## PROBLEM TO SOLVE
Pick out the lines below with "code" and list them.

══════════

Lemma create_request_steps now now' uuid name model cert code ip m m' r k r' :
  create_request now now' uuid name model cert code ip m = Some (m', r) →
  pm_requests m' !! k = Some r' →
  (uuid = k ∧ request_wf (pm_timeout_seconds m) k r' ∧ pr_client_id r' = None) ∨
  (uuid ≠ k ∧ pm_requests m !! k = Some r').
Proof.
  unfold create_request. destruct (PairingRequest_new _ _ _ _ _ _ _ _) as [r0|] eqn:E; [|done].
  intros [= <- <-]; simpl. apply PairingRequest_new_wf in E as (? & ? & ->).
  rewrite lookup_insert_Some. intros [[<- <-]|[? Hl%cleanup_expired_requests_lookup]]; [|by right].
  by left.
Qed.

(** Every operation either creates request [k], or moves it along [status_next]
    and sets its client only by an approval in time. *)
Lemma pm_step_steps o m k r' :
  pm_requests (pm_step o m) !! k = Some r' →
  (creates k o ∧ request_wf (pm_timeout_seconds m) k r' ∧ pr_client_id r' = None) ∨ steps_to o k m r'.
Proof.
  destruct o; simpl; intros Hl.
  - destruct (create_request _ _ _ _ _ _ _ _ _) as [[m' r]|] eqn:E; [|by eauto with hc].
    eapply create_request_steps in E as [?|[? ?]]; eauto with hc.
  - right. by apply get_request_steps.
  - right. by apply approve_request_steps.
  - right. by apply reject_request_steps.
  - right. apply cleanup_expired_requests_lookup in Hl. eauto with hc.
Qed.

Lemma pm_step_timeout o m : pm_timeout_seconds (pm_step o m) = pm_timeout_seconds m.
Proof.
  destruct o; simpl; try done.
  - unfold create_request. by destruct (PairingRequest_new _ _ _ _ _ _ _ _).
  - unfold approve_request. by cases.
  - unfold reject_request. by cases.
Qed.

Lemma status_next_wf t k r r' : status_next r r' → request_wf t k r → request_wf t k r'.
Proof. destruct 1; eauto with hc. Qed.

Lemma pm_step_wf o m : pm_wf m → pm_wf (pm_step o m).
Proof.
  intros Hwf k r' Hl. rewrite pm_step_timeout.
  apply pm_step_steps in Hl as [(_ & ? & _)|(r & Hr & Hn & _)]; [done|].
  eapply status_next_wf; eauto.
Qed.

Lemma pm_run_snoc os o m : pm_run (os ++ [o]) m = pm_step o (pm_run os m).
Proof. unfold pm_run. by rewrite foldl_app. Qed.

(** A request that is no longer pending survives every operation other than a
    creation under its id. *)
Lemma pm_step_decided o m k r :
  pm_requests m !! k = Some r → pr_status r ≠ Pending → ¬ creates k o →
  ∃ r', pm_requests (pm_step o m) !! k = Some r' ∧ pr_client_id r' = pr_client_id r ∧
    (pr_status r' = pr_status r ∨ pr_status r' = Timeout).
Proof.
  intros Hr Hs Hc.
  assert (∀ now, cleanup_expired_requests now (pm_requests m) !! k = Some r) as Hclean.
  { intros now. apply map_lookup_filter_Some. split; [done|]. unfold cleanup_keeps; simpl.
    rewrite (bool_decide_false (pr_status r = Pending)) by done. by rewrite orb_true_r. }
  assert (is_Some (pm_requests (pm_step o m) !! k)) as [r' Hr'].
  { destruct o as [? ? uuid| | | |]; simpl in *; eauto.
    - unfold create_request. destruct (PairingRequest_new _ _ _ _ _ _ _ _) as [r0|] eqn:E; simpl; [|by eauto].
      apply PairingRequest_new_wf in E as (_ & _ & ->). by rewrite lookup_insert_ne by done; eauto.
    - case_match; [|by eauto]. case_match; [|by eauto]. rewrite lookup_alter_is_Some. eauto.
    - unfold approve_request. cases; rewrite ?lookup_insert_is_Some'; eauto.
    - unfold reject_request. cases; rewrite ?lookup_insert_is_Some'; eauto. }
  exists r'. split; [done|].
  apply pm_step_steps in Hr' as [[? _]|(r0 & ? & Hn & Hcl)]; [done|]. simplify_eq.
  destruct Hcl as [Hcl|(? & ? & ? & ? & ? & ?)]; [|done]. split; [done|]. by destruct Hn; auto.
Qed.

(** C27: A client is bound to a pairing request only by the owner: whenever, in
    any interleaving of operations, a request carries a client id, the run
    contains an [approve_request] of that request with that id, made while the
    request was pending and its deadline had not passed. *)
Theorem approval_provenance t os id r c :
  pm_requests (pm_run os (PairingRequestManager_new t)) !! id = Some r →
  pr_client_id r = Some c →
  ∃ os1 now os2 r0, os = os1 ++ OpApprove now id c :: os2 ∧
    pm_requests (pm_run os1 (PairingRequestManager_new t)) !! id = Some r0 ∧
    pr_status r0 = Pending ∧ now <= pr_expires_at r0.
Proof.
  revert r. induction os as [|o os IH] using rev_ind; intros r Hl Hc; [done|].
  rewrite pm_run_snoc in Hl.
  apply pm_step_steps in Hl as [(_ & _ & ?)|(r0 & Hr0 & Hn & Hcl)]; [congruence|].
  destruct Hcl as [Hcl|(now & c' & -> & Ht & Hp & ->)].
  - destruct (IH r0) as (os1 & now & os2 & r1 & -> & ?); [done|congruence|].
    exists os1, now, (os2 ++ [o]), r1. by rewrite <-app_assoc.
  - simplify_eq/=. by exists os, now, [], r0.
Qed.

(** Decisions are final: a request that has left the pending state is never
    dropped, approved, rejected or bound to another client by any later run of
    operations; its status only stays or becomes [Timeout]. *)
Lemma decision_final os m k r :
  pm_requests m !! k = Some r → pr_status r ≠ Pending → Forall (λ o, ¬ creates k o) os →
  ∃ r', pm_requests (pm_run os m) !! k = Some r' ∧ pr_client_id r' = pr_client_id r ∧
    (pr_status r' = pr_status r ∨ pr_status r' = Timeout).
Proof.
  intros Hr Hs Hc. induction os as [|o os IH] using rev_ind; [by exists r; auto|].
  apply Forall_app in Hc as [Hc [Ho _]%Forall_cons]. destruct (IH Hc) as (r1 & Hr1 & Hc1 & Hs1).
  rewrite pm_run_snoc. eapply pm_step_decided in Hr1 as (r2 & ? & ? & Hs2); [| |done].
  - exists r2. split_and!; [done|congruence|]. destruct Hs1, Hs2; [left|right..]; congruence.
  - destruct Hs1; congruence.
Qed.

(** What a polling client is told: past the deadline the answer is [Timeout]
    whatever the stored status was, an approval included, and the stored status
    is overwritten; before it the stored request is returned unchanged. *)
Lemma get_request_reports now id m r :
  pm_requests m !! id = Some r →
  if pairing_is_expired now r
  then (get_request now id m).2 = Some (set_status Timeout r) ∧
       pm_requests (get_request now id m).1 = <[id := set_status Timeout r]> (pm_requests m)
  else get_request now id m = (m, Some r).
Proof.
  intros Hr. unfold get_request. rewrite Hr. destruct (pairing_is_expired now r); simpl.
  - rewrite lookup_alter_eq, Hr. split; [done|].
    apply map_eq. intros k. destruct (decide (k = id)) as [->|].
    + by rewrite lookup_alter_eq, lookup_insert_eq, Hr.
    + by rewrite lookup_alter_ne, lookup_insert_ne.
  - rewrite Hr. by destruct m.
Qed.

(** ** Concrete runs *)
Definition demo_create : pm_op := OpCreate 0 0 "r1" "Pixel" None [] "123-456" None.
Definition demo_pending : PairingRequestManager := pm_step demo_create (PairingRequestManager_new 60).
Definition demo_approved : PairingRequestManager := pm_step (OpApprove 5 "r1" "c1") demo_pending.
Definition demo_request : PairingRequest :=
  mkPairingRequest "r1" "Pixel" None [] "123-456" 0 (60 * NANOS) Approved (Some "c1"%string) None.

Lemma approval_provenance_witness :
  ∃ os1 now os2 r0, [demo_create; OpApprove 5 "r1" "c1"; OpGet 7 "r1"] = os1 ++ OpApprove now "r1" "c1" :: os2 ∧
    pm_requests (pm_run os1 (PairingRequestManager_new 60)) !! "r1"%string = Some r0 ∧
    pr_status r0 = Pending ∧ now <= pr_expires_at r0.
Proof.
  apply (approval_provenance 60 [demo_create; OpApprove 5 "r1" "c1"; OpGet 7 "r1"] "r1" demo_request "c1");
    vm_compute; reflexivity.
Defined.

Lemma decision_final_witness :
  ∃ r', pm_requests (pm_run [OpReject "r1"; OpGet (61 * NANOS) "r1"; OpList 0 0] demo_approved) !! "r1"%string = Some r' ∧
    pr_client_id r' = Some "c1"%string ∧ (pr_status r' = Approved ∨ pr_status r' = Timeout).
Proof.
  apply (decision_final [OpReject "r1"; OpGet (61 * NANOS) "r1"; OpList 0 0] demo_approved "r1" demo_request);
    [vm_compute; reflexivity|done|]. repeat constructor; simpl; tauto.
Defined.

Lemma get_request_reports_witness :
  (get_request (61 * NANOS) "r1" demo_approved).2 = Some (set_status Timeout demo_request) ∧
  pm_requests (get_request (61 * NANOS) "r1" demo_approved).1
    = <["r1"%string := set_status Timeout demo_request]> (pm_requests demo_approved).
Proof. apply (get_request_reports (61 * NANOS) "r1" demo_approved demo_request). vm_compute; reflexivity. Defined.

══════════

## THE COMPLETED TASK
Lemma create_request_steps now now' uuid name model cert code ip m m' r k r' :
  create_request now now' uuid name model cert code ip m = Some (m', r) →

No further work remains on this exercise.